Where a line below includes the word "vfilterType", copy that line.

# # # #

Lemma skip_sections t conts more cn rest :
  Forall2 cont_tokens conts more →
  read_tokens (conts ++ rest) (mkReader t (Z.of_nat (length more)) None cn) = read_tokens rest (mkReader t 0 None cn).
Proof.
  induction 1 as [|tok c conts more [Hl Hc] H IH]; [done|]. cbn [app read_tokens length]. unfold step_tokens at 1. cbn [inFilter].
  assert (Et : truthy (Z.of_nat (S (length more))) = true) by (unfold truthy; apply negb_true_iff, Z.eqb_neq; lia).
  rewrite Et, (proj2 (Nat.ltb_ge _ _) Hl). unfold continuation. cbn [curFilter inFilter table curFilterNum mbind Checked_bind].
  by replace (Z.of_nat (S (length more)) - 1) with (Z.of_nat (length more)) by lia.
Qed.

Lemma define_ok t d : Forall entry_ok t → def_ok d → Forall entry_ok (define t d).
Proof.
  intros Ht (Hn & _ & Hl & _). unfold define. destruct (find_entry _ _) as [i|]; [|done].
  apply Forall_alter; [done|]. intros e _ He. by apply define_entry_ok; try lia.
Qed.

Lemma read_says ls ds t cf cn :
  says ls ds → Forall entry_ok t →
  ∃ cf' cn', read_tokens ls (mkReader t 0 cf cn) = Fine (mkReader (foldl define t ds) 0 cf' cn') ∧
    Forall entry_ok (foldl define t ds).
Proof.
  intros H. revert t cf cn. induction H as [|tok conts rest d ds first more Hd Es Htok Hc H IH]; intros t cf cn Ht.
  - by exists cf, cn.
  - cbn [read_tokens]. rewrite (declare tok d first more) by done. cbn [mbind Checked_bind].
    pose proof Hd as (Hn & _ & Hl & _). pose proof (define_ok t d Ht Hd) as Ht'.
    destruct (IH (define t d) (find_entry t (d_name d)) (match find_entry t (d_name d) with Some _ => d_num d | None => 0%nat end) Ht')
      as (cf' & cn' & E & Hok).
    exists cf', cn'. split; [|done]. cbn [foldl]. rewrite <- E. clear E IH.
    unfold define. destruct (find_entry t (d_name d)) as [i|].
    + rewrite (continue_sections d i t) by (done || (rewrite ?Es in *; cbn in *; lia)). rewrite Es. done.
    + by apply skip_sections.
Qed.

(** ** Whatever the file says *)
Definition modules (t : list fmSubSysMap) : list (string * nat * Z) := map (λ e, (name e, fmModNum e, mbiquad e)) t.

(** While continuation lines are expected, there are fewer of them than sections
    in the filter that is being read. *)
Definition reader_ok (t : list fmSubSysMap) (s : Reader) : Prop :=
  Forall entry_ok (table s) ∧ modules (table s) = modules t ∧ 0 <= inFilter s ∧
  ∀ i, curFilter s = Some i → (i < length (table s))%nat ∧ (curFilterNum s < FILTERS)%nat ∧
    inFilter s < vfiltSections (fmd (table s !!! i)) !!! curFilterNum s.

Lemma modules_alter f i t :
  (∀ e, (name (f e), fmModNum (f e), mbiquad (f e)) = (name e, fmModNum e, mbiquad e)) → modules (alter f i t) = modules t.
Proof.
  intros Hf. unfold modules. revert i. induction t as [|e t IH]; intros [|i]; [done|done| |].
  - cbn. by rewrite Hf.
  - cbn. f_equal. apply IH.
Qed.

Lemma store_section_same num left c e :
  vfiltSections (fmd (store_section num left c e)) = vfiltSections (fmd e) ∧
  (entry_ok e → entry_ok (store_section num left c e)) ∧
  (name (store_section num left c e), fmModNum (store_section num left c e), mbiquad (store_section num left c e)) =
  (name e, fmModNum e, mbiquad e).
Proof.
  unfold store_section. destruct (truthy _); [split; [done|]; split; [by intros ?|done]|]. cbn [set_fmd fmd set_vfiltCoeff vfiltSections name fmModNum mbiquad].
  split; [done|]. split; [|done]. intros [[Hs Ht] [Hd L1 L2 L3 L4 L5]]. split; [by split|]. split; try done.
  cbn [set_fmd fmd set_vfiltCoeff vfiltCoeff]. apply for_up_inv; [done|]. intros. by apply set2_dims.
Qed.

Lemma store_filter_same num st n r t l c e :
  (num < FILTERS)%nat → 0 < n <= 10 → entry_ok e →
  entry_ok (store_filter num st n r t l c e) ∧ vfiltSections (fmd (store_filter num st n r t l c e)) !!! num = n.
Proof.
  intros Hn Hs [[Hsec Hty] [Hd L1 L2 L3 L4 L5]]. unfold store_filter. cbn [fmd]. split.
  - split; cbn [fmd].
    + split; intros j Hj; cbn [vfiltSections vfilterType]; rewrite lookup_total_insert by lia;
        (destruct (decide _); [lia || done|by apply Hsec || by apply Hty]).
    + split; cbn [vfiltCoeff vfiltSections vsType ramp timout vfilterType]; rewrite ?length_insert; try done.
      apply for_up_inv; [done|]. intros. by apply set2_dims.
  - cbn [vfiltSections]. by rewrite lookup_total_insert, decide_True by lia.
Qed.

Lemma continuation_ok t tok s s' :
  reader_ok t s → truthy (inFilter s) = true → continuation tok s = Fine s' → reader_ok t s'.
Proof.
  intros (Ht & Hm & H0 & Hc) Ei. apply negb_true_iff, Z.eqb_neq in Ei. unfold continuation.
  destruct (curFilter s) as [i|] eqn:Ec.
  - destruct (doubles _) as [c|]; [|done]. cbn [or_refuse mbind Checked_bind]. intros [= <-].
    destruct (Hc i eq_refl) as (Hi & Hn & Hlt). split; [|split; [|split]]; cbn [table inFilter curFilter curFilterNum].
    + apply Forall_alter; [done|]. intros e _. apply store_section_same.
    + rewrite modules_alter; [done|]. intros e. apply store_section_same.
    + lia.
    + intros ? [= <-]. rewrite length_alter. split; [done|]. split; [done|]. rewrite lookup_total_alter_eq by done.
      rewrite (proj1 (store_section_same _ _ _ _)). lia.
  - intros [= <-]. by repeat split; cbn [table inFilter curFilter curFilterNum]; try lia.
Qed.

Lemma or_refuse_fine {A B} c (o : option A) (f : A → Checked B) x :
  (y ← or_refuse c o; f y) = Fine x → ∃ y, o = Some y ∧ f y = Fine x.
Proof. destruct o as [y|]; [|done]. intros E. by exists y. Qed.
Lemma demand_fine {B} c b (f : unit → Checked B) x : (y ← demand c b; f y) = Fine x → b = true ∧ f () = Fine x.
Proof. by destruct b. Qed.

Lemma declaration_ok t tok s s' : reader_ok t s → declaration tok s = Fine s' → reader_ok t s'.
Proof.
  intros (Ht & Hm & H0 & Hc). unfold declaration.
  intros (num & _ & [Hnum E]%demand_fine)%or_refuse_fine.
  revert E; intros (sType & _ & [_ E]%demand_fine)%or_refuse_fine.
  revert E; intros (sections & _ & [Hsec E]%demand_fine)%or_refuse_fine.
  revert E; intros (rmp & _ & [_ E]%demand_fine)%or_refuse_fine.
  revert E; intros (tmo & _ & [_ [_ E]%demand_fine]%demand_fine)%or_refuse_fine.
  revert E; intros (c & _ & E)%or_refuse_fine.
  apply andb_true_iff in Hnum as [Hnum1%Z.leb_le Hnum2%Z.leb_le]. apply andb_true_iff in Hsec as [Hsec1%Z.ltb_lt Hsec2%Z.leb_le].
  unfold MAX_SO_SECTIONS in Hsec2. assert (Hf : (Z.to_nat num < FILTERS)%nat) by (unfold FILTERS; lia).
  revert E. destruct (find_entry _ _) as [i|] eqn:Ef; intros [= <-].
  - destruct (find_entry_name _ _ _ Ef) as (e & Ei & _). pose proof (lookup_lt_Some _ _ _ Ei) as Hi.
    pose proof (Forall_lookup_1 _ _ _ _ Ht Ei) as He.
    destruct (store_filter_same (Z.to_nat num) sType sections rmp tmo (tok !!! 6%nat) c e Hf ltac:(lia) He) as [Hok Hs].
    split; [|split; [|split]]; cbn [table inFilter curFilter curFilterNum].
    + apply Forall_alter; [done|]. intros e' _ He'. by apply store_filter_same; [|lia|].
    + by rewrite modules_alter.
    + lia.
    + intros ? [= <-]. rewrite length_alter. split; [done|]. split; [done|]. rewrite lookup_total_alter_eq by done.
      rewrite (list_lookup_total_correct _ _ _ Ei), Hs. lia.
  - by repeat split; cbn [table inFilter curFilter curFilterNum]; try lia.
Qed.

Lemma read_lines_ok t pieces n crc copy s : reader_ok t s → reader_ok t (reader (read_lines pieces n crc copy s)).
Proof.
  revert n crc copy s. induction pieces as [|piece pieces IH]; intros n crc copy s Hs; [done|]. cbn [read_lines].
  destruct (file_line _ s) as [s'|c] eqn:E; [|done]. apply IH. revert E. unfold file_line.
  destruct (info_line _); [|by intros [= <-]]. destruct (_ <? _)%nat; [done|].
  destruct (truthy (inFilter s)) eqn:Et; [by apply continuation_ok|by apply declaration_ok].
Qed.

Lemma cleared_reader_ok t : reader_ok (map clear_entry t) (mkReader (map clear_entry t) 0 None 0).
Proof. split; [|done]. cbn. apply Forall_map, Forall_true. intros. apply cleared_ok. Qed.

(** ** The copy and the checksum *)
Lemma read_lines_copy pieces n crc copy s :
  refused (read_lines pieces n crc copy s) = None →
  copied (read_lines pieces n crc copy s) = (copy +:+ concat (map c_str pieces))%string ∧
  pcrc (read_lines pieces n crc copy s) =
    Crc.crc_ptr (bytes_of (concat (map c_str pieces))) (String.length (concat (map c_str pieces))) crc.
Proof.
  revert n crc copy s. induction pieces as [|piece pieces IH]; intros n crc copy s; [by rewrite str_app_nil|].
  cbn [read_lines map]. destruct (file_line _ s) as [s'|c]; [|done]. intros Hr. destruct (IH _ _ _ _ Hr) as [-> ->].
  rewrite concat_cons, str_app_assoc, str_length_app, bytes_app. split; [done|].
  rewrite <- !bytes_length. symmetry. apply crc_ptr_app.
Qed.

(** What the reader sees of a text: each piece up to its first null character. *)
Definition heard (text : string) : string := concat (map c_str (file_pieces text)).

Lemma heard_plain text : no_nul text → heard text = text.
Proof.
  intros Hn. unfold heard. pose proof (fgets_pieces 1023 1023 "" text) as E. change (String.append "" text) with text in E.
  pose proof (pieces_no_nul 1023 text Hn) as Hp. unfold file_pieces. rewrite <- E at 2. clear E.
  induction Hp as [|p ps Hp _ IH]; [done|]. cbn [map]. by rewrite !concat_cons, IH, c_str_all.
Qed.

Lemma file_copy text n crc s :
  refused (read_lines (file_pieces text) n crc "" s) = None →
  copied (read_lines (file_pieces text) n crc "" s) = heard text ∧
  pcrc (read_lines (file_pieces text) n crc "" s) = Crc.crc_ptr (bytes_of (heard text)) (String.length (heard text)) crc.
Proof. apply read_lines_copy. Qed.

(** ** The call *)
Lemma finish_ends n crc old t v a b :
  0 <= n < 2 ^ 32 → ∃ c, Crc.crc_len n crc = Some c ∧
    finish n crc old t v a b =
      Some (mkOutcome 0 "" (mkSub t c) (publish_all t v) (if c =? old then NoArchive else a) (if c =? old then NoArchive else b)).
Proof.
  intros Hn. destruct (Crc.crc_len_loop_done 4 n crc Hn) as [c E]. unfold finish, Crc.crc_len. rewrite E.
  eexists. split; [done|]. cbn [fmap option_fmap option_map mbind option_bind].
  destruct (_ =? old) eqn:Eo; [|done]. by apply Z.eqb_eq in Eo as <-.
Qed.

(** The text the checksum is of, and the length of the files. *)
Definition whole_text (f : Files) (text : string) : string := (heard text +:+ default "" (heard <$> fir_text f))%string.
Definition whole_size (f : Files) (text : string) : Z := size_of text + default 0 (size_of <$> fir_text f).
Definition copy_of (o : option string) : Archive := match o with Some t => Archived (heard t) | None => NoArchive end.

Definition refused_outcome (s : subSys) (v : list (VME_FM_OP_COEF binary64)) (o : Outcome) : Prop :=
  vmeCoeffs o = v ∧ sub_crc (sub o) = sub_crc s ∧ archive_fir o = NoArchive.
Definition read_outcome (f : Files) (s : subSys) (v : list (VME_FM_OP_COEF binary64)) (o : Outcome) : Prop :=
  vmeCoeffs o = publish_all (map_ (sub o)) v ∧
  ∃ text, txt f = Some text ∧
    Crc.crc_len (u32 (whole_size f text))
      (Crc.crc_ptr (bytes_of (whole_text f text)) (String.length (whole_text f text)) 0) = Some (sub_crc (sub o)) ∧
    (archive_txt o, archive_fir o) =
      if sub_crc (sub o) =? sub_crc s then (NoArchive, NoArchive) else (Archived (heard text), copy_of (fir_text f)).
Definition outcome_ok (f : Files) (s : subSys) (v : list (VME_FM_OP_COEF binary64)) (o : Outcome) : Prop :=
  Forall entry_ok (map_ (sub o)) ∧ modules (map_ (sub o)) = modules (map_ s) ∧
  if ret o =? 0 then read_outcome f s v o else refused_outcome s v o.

# # # #

◆ Written answer:
    + split; intros j Hj; cbn [vfiltSections vfilterType]; rewrite lookup_total_insert by lia;
    + split; cbn [vfiltCoeff vfiltSections vsType ramp timout vfilterType]; rewrite ?length_insert; try done.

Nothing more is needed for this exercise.